Yao overcoming obstacles

? He’s 7-foot-5, blocks shots as agilely as he dunks and tops every talent scout’s wish list.

But Chinese star center Yao Ming said Friday he’s faced a surprisingly difficult road to the NBA and new obstacles keep appearing.

While he cooled his heels back home, other less sought-after Chinese players got there ahead of him.

“Yeah, I was a bit disappointed. All of us wanted to be first in the NBA, of course. But what could I do?” Yao said in an interview with the Associated Press.

The soft-spoken but articulate 22-year-old said he’s been studying English for two years in anticipation of going to the NBA.
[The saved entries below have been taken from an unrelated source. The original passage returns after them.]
(* ===== verification/Certificate.v ===== *)
(** * Certificates: [src/crypto/x509.rs], [ed25519.rs], [ecdsa_p256.rs]

    The DER the crate writes (self-signed leaves with subject alternative names),
    the keys it finds in a certificate, and the CertificateVerify signatures. *)
From stdpp Require Import strings.
From S2P Require Import Prelude Errors Varint Cursor TlsMessages Crypto.

(** [o += f(.., &mut out[o..])?]. *)
Definition put_call (f : M Error (list Z) Z) : writer unit := λ s,
  let '(r, buf') := with_from s.2 f s.1 in
  match r with Ok n => (Ok tt, (buf', s.2 + n)) | Err e => (Err e, (buf', s.2)) | Panic => (Panic, (buf', s.2)) end.

(** [let mut b = [0u8; n]; let l = f(&mut b)?; &b[..l]]. *)
Definition scratch (n : nat) (f : M Error (list Z) Z) : result (list Z) :=
  let '(r, buf) := f (replicate n 0) in l ← r; slice buf 0 l.

(** ** DER: [src/crypto/x509.rs] *)
Module X509.

Inductive IpAddr : Type := V4 (octets : list Z) | V6 (octets : list Z).
Definition octets (ip : IpAddr) : list Z := match ip with V4 o => o | V6 o => o end.

Definition asn1_len_size (n : Z) : Z := if n <? 0x80 then 1 else if n <? 0x100 then 2 else 3.

Definition write_asn1_len (n : Z) : M Error (list Z) Z :=
  let k := asn1_len_size n in
  with_room k (
    if k =? 1 then put_u8 (trunc 8 n)
    else if k =? 2 then _ ← put_u8 0x81; put_u8 (trunc 8 n)
    else _ ← put_u8 0x82; _ ← put_u8 (trunc 8 (Z.shiftr n 8)); put_u8 (trunc 8 n)).

Definition put_general_name (tag : Z) (b : list Z) : writer unit :=
  if 0xff <? len b then throw Tls else
  _ ← room (2 + len b);
  _ ← put_u8 tag; _ ← put_u8 (trunc 8 (len b)); put_slice b.

Fixpoint put_names (tag : Z) (l : list (list Z)) : writer unit :=
  match l with [] => mret tt | b :: l => _ ← put_general_name tag b; put_names tag l end.

Definition SAN_OID : list Z := [0x06; 0x03; 0x55; 0x1d; 0x11].

Definition encode_san_extensions (dns_names : list (list Z)) (ip_addrs : list IpAddr) : M Error (list Z) Z := λ out,
  if (len dns_names =? 0) && (len ip_addrs =? 0) then (Ok 0, out) else
  let '(r, s) := (_ ← put_names 0x82 dns_names; put_names 0x87 (octets <$> ip_addrs)) (replicate 256 0, 0) in
  match r with
  | Err e => (Err e, out)
  | Panic => (Panic, out)
  | Ok _ =>
      let names_len := s.2 in
      let gn_seq_len := 1 + asn1_len_size names_len + names_len in
      let octet_len := 1 + asn1_len_size gn_seq_len + gn_seq_len in
      let ext_content_len := len SAN_OID + octet_len in
      let ext_seq_len := 1 + asn1_len_size ext_content_len + ext_content_len in
      let exts_seq_len := 1 + asn1_len_size ext_seq_len + ext_seq_len in
      let total := 1 + asn1_len_size exts_seq_len + exts_seq_len in
      with_room total (
        _ ← put_u8 0xa3; _ ← put_call (write_asn1_len exts_seq_len);
        _ ← put_u8 0x30; _ ← put_call (write_asn1_len ext_seq_len);
        _ ← put_u8 0x30; _ ← put_call (write_asn1_len ext_content_len);
        _ ← put_slice SAN_OID;
        _ ← put_u8 0x04; _ ← put_call (write_asn1_len gn_seq_len);
        _ ← put_u8 0x30; _ ← put_call (write_asn1_len names_len);
        names ← lift (slice s.1 0 names_len);
        put_slice names) out
  end.

(** The first occurrence of [needle] (both copies of the function). *)
Fixpoint find_at (needle haystack : list Z) (i : Z) : option Z :=
  if bool_decide (take (length needle) haystack = needle) then Some i
  else match haystack with [] => None | _ :: h => find_at needle h (i + 1) end.
Definition find_subsequence (haystack needle : list Z) : option Z :=
  if (len needle =? 0) || (len haystack <? len needle) then None else find_at needle haystack 0.

End X509.

(** ** Ed25519: [src/crypto/ed25519.rs] *)
Module Ed25519.
Import X509.

Definition ED25519_ALGORITHM : Z := 0x0807.
Definition SERVER_CONTEXT : list Z := bytes "TLS 1.3, server CertificateVerify".

(** The buffer of 130 bytes and the length used. *)
Definition build_certificate_verify_content (context transcript_hash : list Z) : result (list Z * Z) :=
  let '(r, s) := (
    _ ← put_slice (replicate 64 0x20);
    _ ← put_slice context;
    _ ← put_u8 0x00;
    put_slice transcript_hash) (replicate 130 0, 0) in
  _ ← r; Ok s.
Definition build_server_cv_content (transcript_hash : list Z) : result (list Z * Z) :=
  build_certificate_verify_content SERVER_CONTEXT transcript_hash.

Definition oid : list Z := [0x06; 0x03; 0x2b; 0x65; 0x70].

(** [cert_der.get(i).ok_or(Error::Tls)]. *)
Definition get_byte (cert : list Z) (i : Z) : result Z := ok_or Tls (if 0 <=? i then cert !! Z.to_nat i else None).

Fixpoint scan_key (fuel : nat) (cert : list Z) (i hi : Z) : result (list Z) :=
  if i <? hi then
    match fuel with
    | O => Panic
    | S fuel =>
        b ← idx cert i;
        if b =? 0x03 then
          bit_string_len ← get_byte cert (i + 1);
          if bit_string_len =? 33 then
            padding ← get_byte cert (i + 2);
            if negb (padding =? 0) then Err Tls else
            let key_start := i + 3 in
            let key_end := key_start + 32 in
            if len cert <? key_end then Err Tls else slice cert key_start key_end
          else scan_key fuel cert (i + 1) hi
        else scan_key fuel cert (i + 1) hi
    end
  else Err Tls.
Definition extract_ed25519_pubkey_from_cert (cert : list Z) : result (list Z) :=
  match find_subsequence cert oid with
  | Some oid_pos => scan_key (length cert) cert (oid_pos + len oid) (sat_sub (len cert) 34)
  | None => Err Tls
  end.

Section Ed25519.
Context `{Primitives}.

Definition sign_certificate_verify (signing_key transcript_hash : list Z) : result (list Z) :=
  '(content, content_len) ← build_server_cv_content transcript_hash;
  c ← slice content 0 content_len;
  Ok (ed25519_sign signing_key c).

(** [VerifyingKey::from_bytes], the length of the signature, then [verify]. *)
Definition verify_certificate_verify (public_key signature transcript_hash : list Z) : result unit :=
  if negb (len signature =? 64) then Err Tls else
  '(content, content_len) ← build_server_cv_content transcript_hash;
  c ← slice content 0 content_len;
  if ed25519_verify public_key c signature then Ok tt else Err Tls.

Definition ed25519_public_key_from_seed (seed : list Z) : list Z := ed25519_public seed.

End Ed25519.

Definition VERSION : list Z := [0xa0; 0x03; 0x02; 0x01; 0x02].
Definition SERIAL : list Z := [0x02; 0x01; 0x01].
Definition SIG_ALGO : list Z := [0x30; 0x05; 0x06; 0x03; 0x2b; 0x65; 0x70].
Definition NAME : list Z :=
  [0x30; 0x15; 0x31; 0x13; 0x30; 0x11; 0x06; 0x03; 0x55; 0x04; 0x03; 0x0c; 0x0a] ++ bytes "milli-quic".
Definition VALIDITY : list Z :=
  [0x30; 0x1e; 0x17; 0x0d] ++ bytes "250101000000Z" ++ [0x17; 0x0d] ++ bytes "350101000000Z".
Definition SPKI_HEADER : list Z := [0x30; 0x2a; 0x30; 0x05; 0x06; 0x03; 0x2b; 0x65; 0x70; 0x03; 0x21; 0x00].

Fixpoint put_all (l : list (list Z)) : writer unit :=
  match l with [] => mret tt | b :: l => _ ← put_slice b; put_all l end.

Definition build_ed25519_cert_der_with_san (public_key : list Z) (dns_names : list (list Z))
    (ip_addrs : list IpAddr) : M Error (list Z) Z := λ out,
  let '(r, ext) := encode_san_extensions dns_names ip_addrs (replicate 320 0) in
  match r with
  | Err e => (Err e, out)
  | Panic => (Panic, out)
  | Ok ext_len =>
      let '(r, s) := (
        _ ← put_all [VERSION; SERIAL; SIG_ALGO; NAME; VALIDITY; NAME; SPKI_HEADER];
        _ ← put_slice public_key;
        e ← lift (slice ext 0 ext_len);
        put_slice e) (replicate 512 0, 0) in
      match r with
      | Ok _ =>
          let tbs_len := s.2 in
          let tbs_wrapped := 1 + asn1_len_size tbs_len + tbs_len in
          let outer_content := tbs_wrapped + len SIG_ALGO + (3 + 64) in
          let total := 1 + asn1_len_size outer_content + outer_content in
          with_room total (
            _ ← put_u8 0x30; _ ← put_call (write_asn1_len outer_content);
            _ ← put_u8 0x30; _ ← put_call (write_asn1_len tbs_len);
            tbs ← lift (slice s.1 0 tbs_len);
            _ ← put_slice tbs;
            _ ← put_slice SIG_ALGO;
            _ ← put_u8 0x03; _ ← put_u8 0x41; _ ← put_u8 0x00;
            put_slice (replicate 64 0)) out
      | Err e => (Err e, out)
      | Panic => (Panic, out)
      end
  end.
Definition build_ed25519_cert_der (public_key : list Z) : M Error (list Z) Z :=
  build_ed25519_cert_der_with_san public_key [] [].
Yao’s wanted to play in the NBA since he saw his first televised game eight years ago.

“The game looked more exciting” than in China. “I want to play in the most exciting games,” he said.
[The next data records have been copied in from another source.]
Lemma flight_built (Q : list Z → t → Prop) R e :
  config e = config s → transcript e = T1 → server_handshake_secret e = shs →
  peer_record_size_limit e = local_record_size_limit c →
  Q flight (e <| transcript := T4 |>) → wp False (build_flight sel_alpn) Q R e.
Proof.
  intros Hcfg Htr Hsec Hlim HQ. config_inv Hcfg. destruct EE_ok as (Hee & Leele & Lext). destruct CT_ok as (Hct & Lct & Lctle).
  destruct CV_ok as (alg & sig & Ecv & Ha & Lsig & Hbuild & _). destruct SF_ok as [Hsf Lsf]. destruct secrets_len as [_ Lshs].
  unfold build_flight. wps. rewrite Equic, Eparams, Hlim, Elimit.
  assert (scratch 512 (encode_encrypted_extensions_data (default [] sel_alpn) (params_of s) server_limit) =
    Ok (exts_wire (encrypted_exts (default [] sel_alpn) (params_of s) server_limit))) as Hx.
  { apply scratch_emits; [|lia]. destruct Hs as [Hr _ _ _]. apply encrypted_extensions_wire; [apply sel_len|by apply params_of_ok|apply server_limit_ok]. }
  step_ok Hx. apply wp_bind. step_ok (append_message EE [] (replicate 2048 0) Hee ltac:(rewrite length_replicate; lia)).
  rewrite app_nil_l. unfold add_transcript. wps. cbn [snd]. rewrite (proj2 (Z.ltb_ge _ _)) by lia. apply wp_bind.
  rewrite Ecert. step_ok (append_message CT (message_wire EE) (drop (length (message_wire EE)) (replicate 2048 0)) Hct
    ltac:(rewrite length_drop, length_replicate; lia)).
  unfold current_hash. wps. cbn [transcript update]. rewrite Htr. unfold Transcript.update, Transcript.current_hash.
  replace ((T1 ++ message_wire EE) ++ message_wire CT) with T2 by (unfold T2; by rewrite app_assoc).
  assert (build_certificate_verify e (sha256 T2) = Ok (message_wire CV)) as Hbuild'.
  { rewrite <- Hbuild. unfold build_certificate_verify. by rewrite Ecert, Ekey. }
  assert (len (message_wire CV) ≤ 80) as Lcv.
  { rewrite len_message_wire, Ecv. unfold body_wire. rewrite length_app, Nat2Z.inj_add, len_vec16_wire, length_be_bytes. lia. }
  step_ok Hbuild'. cbn [fst snd]. set (pre := message_wire EE ++ message_wire CT). set (rest := drop _ (drop _ _)).
  assert (len pre ≤ 1857 ∧ len rest = 2048 - len pre) as [Lpre Lrest].
  { unfold rest, pre. rewrite !length_drop, length_replicate, length_app. lia. }
  rewrite (proj2 (Z.ltb_ge _ _)) by lia. apply wp_bind.
  step_ok (copy_at_app (E:=Error) pre rest (message_wire CV) _ _ eq_refl eq_refl ltac:(lia)). wps. rewrite Hsec.
  destruct (label_ok shs (bytes "finished") []) as [Hfk _]; [done|vm_compute; done|done|]. step_ok Hfk. wps.
  cbn [transcript update]. unfold Transcript.current_hash, Transcript.update. fold T3.
  unfold TlsKeySchedule.compute_finished_verify_data. eapply wp_lift_ok; [reflexivity|]. cbv beta iota zeta. apply wp_bind.
  replace (len pre + len (message_wire CV)) with (len (pre ++ message_wire CV)) by (rewrite length_app; lia).
  step_ok (append_message SF (pre ++ message_wire CV) (drop (length (message_wire CV)) rest) Hsf
    ltac:(rewrite length_drop; lia)). wps. cbn [fst snd].
  eapply wp_lift_ok; [by apply slice_head|]. unfold flight in HQ.
  replace ((pre ++ message_wire CV) ++ message_wire SF) with (message_wire EE ++ message_wire CT ++ message_wire CV ++ message_wire SF)
    by (unfold pre; by rewrite <- !app_assoc).
  exact HQ.
Qed.

(** What the hello exchange leaves in an engine. *)
Record keyed (e : t) : Prop := {
  keyed_schedule : key_schedule e = K1 shared;
  keyed_client : client_handshake_secret e = chs;
  keyed_server : server_handshake_secret e = shs;
  keyed_suite : cipher_suite e = Some suite
}.
Record negotiated (e peer : t) (limit : option Z) : Prop := {
  negotiated_protocol : negotiated_alpn e = sel_alpn;
  negotiated_params : peer_params e = params_of peer;
  negotiated_limit : peer_record_size_limit e = limit
}.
His way finally appeared cleared last week, when his team, the Shanghai Sharks, reversed two years of refusals and said he could enter the NBA draft and possibly be the No. 1 pick.

But a few days later, state media said China’s professional basketball league had issued complicated new procedures for players to get permission to go overseas.
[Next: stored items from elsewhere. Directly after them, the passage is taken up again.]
Lemma client_hello_read_inv before body e :
  server_waits e → ends before body (transcript e) → keeps server_inv (process_client_hello grant body) e.
Proof.
  intros Hw Hends. pose proof (server_waits_inv e Hw) as HI. unfold keeps, process_client_hello. fails ch E1. fails ext E2.
  destruct (supports_tls13 ext) eqn:Hv; [|exact HI]. cbn [negb]. fails pk E3. fails suite E4.
  assert (key_share ext = Some pk) as Hpk by (destruct (key_share ext); by simplify_eq/=). wps.
  destruct (_ && _); [exact HI|]. wps. fails x E5. fails sh E6. unfold add_transcript. wps.
  apply derive_handshake_keyed; [exact (proj2 (proj2 (proj2 Hw)))|apply server_waits_inv; exact Hw|]. cbv zeta. cbn [private_key transcript update]. unfold Transcript.update. intros Hz.
  unfold emit_keys. wps. apply wp_lift. cbn [ok_or cipher_suite update]. apply wp_modify.
  apply (finish_hello_inv (x25519 (private_key e) pk) (transcript e ++ sh)); [exact Hw| |cbn [transcript update]; reflexivity].
  exists before, body, pk, (transcript e), sh. split; [exact Hends|]. split; [exists ch, ext; split_and!; assumption|]. split; [reflexivity|].
  split; [reflexivity|]. split; [exact Hz|]. cbn [client_handshake_secret server_handshake_secret key_schedule update TlsKeySchedule.handshake_secret].
  split; [reflexivity|]. split; reflexivity.
Qed.

Lemma server_message_inv ty hdr body e :
  len hdr = 4 → server_inv e → keeps server_inv (server_message grant ty (hdr ++ body) body) e.
Proof.
  intros Lh HI. unfold keeps, server_message. wps.
  destruct (state e) eqn:Hst, ty; try exact HI; unfold current_hash, add_transcript; wps.
  - apply (client_hello_read_inv (transcript e)); [|by exists hdr]. destruct HI as (Hr & Hc & He & _).
    split_and!; [done| |done|done]. cbn. destruct (complete e); [rewrite Hc in Hst|]; done.
  - by apply client_finished_inv.
Qed.

Lemma write_server_inv cap e : server_inv e → keeps server_inv (write_server cap) e.
Proof.
  intros HI. unfold keeps, write_server. wps. destruct (state e) eqn:Hst; try exact HI; unfold set_state.
  all: fails n E1; destruct (_ =? 0); [exact HI|]; destruct (_ <? _); [exact HI|]; fails out E2; wps.
  all: destruct HI as (Hr & Hc & He & HI); rewrite Hst in HI;
    (split_and!; [done|intros Hx; by rewrite (Hc Hx) in Hst|done|exact HI]).
Qed.

Lemma server_run_inv e e' : run e e' → server_inv e → server_inv e'.
Proof.
  apply run_invariant.
  - intros lvl data e0 HI. unfold wp, read_handshake. pose proof HI as ((Hr & _)%ident_inv & _). rewrite Hr.
    assert (keeps server_inv (read_server grant lvl data) e0) as Hk; [|exact Hk].
    unfold keeps, read_server. wps. fails u E1. apply read_messages_invariant; [|done]. intros. by apply server_message_inv.
  - intros cap e0 HI. unfold wp, write_handshake. pose proof HI as ((Hr & _)%ident_inv & _). rewrite Hr. by apply write_server_inv.
  - intros e0 (Hr & Hc & He & HI). split_and!; [done..|]. cbn. destruct (state e0); exact HI.
Qed.
End auth.

(** C1: A client finishes only with an authenticated server.  From a fresh client
    (QUIC or TCP), after any calls with any bytes at any level, failed ones
    included, and whatever the allocator does: once its Finished is ready or it is
    complete, its transcript shows a server hello whose share gave the non-zero
    secret behind its traffic secrets; after it a CertificateVerify whose signature
    checks, under the key in the certificate held, over the transcript before it,
    the certificate being a pinned one if any is pinned; after that a Finished that
    is exactly the MAC under the server's traffic secret of the transcript before
    it; and the application secrets are those of the transcript up to there. *)
Theorem tls_client_authenticates `{Platform} `{PrimitiveLaws} grant conf secret random e0 e :
  e0 = new_client conf secret random ∨ e0 = new_tcp_client conf secret random → run grant e0 e →
  state e = SendFinished ∨ is_complete e = true →
  private_key e = secret ∧ pinned_certs e = config_pinned conf ∧ client_checked e.
Proof.
  intros Hnew Hrun Hst. assert (client_inv secret (config_pinned conf) e) as (Hid & Hc & _ & HI).
  { eapply client_run_inv; [exact Hrun|]. by destruct Hnew as [-> | ->]. }
  apply ident_inv in Hid as (_ & -> & ->). split_and!; [done..|].
  destruct Hst as [Hst|Hst%Hc]; by rewrite Hst in HI.
Qed.

(** A server completes only for the client it shares the keys with.  From a
    fresh server, after any calls with any bytes, failed ones included: once it is
    complete, its transcript shows a client hello whose share gave the non-zero
    secret behind its traffic secrets, and after its own hello a Finished that is
    exactly the MAC under the client's traffic secret of the transcript before it;
    the application secrets are those of that transcript. *)
Theorem tls_server_confirms `{Platform} `{PrimitiveLaws} grant conf secret random e0 e :
  e0 = new_server conf secret random ∨ e0 = new_tcp_server conf secret random → run grant e0 e →
  is_complete e = true → private_key e = secret ∧ server_checked e.
Proof.
  intros Hnew Hrun Hst. assert (server_inv secret [] e) as (Hid & Hc & _ & HI).
  { eapply server_run_inv; [exact Hrun|]. by destruct Hnew as [-> | ->]. }
  apply ident_inv in Hid as (_ & -> & _). split; [done|]. by rewrite (Hc Hst) in HI.
Qed.

(** The exchange of [demo_client] and [demo_server] as runs. *)
#[local] Existing Instance platform64.
#[local] Existing Instance Toy.toy.
Definition all_granted : Z → bool := λ _, true.
Lemma demo_handshake_runs :
  (∃ e, run all_granted demo_client e ∧ is_complete e = true) ∧ (∃ e, run all_granted demo_server e ∧ is_complete e = true).
Proof.
  destruct demo_ready as (Hc & Hs & Hcs).
  destruct (handshake_runs all_granted _ _ (λ _, eq_refl) Hc Hs Hcs)
    as (ch & c1 & s1 & sh & s2 & fl & s3 & c2 & c3 & fin & c4 & s4 & _ & _ & _ & _ & E1 & E2 & E3 & E4 & E5 & E6 & E7 & E8 & D1 & D2 & _).
  split; [exists c4|exists s4]; (split; [|done]).
  - eapply run_write; [exact E1|done|]. eapply run_read; [exact E5|done|]. eapply run_read; [exact E6|done|].
    eapply run_write; [exact E7|done|]. apply run_done.
  - eapply run_read; [exact E2|done|]. eapply run_write; [exact E3|done|]. eapply run_write; [exact E4|done|].
    eapply run_read; [exact E8|done|]. apply run_done.
Qed.

Lemma tls_client_authenticates_witness : ∃ e, run all_granted demo_client e ∧ is_complete e = true ∧ client_checked e.
Proof.
  destruct demo_handshake_runs as [(e & Hrun & Hd) _]. exists e. split; [exact Hrun|]. split; [exact Hd|].
  refine (proj2 (proj2 (tls_client_authenticates all_granted
    {| config_server_name := bytes "a.example"; config_alpn := [bytes "h2"; bytes "h3"];
       config_params := TransportParams.default_params; config_pinned := [demo_cert] |}
    (replicate 32 9) (replicate 32 1) demo_client e _ Hrun _))).
  - left. reflexivity.
  - right. exact Hd.
Defined.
“People tell me the timing is just a coincidence. I don’t think the regulations are aimed at me. But they do create obstacles,” Yao said.

Yao can shoot, pass, block and hustle down court rare agility for a player so tall. He is widely viewed as more talented than the NBA’s two other Chinese players Dallas Mavericks forward Wang Zhizhi and Denver Nuggets center Menk Bateer.

“There aren’t many 7-foot-plus players out there, and fewer still with the talent and agility of Yao Ming,” said Tony Barone, the Memphis Grizzlies’ personnel director.

Barone was in Shanghai last month, one of more than a dozen NBA officials who made the long journey this season to see Yao play.

Yao’s delays in getting to the NBA are partly due to the Sharks’ reluctance to lose a top ticket draw and a talent the team spent years developing.

But they also reflect a view among Chinese communist officials that elite athletes are national assets.

The Sharks plan to ask the NBA team that drafts Yao to send players to Shanghai twice a year to help train their Chinese counterparts, said Li Yaoming, the team’s deputy executive manager.

Li said the U.S. team will also be asked to send one of their top 12 players to the Sharks as a replacement for Yao, and to donate money to a fund to help Chinese basketball.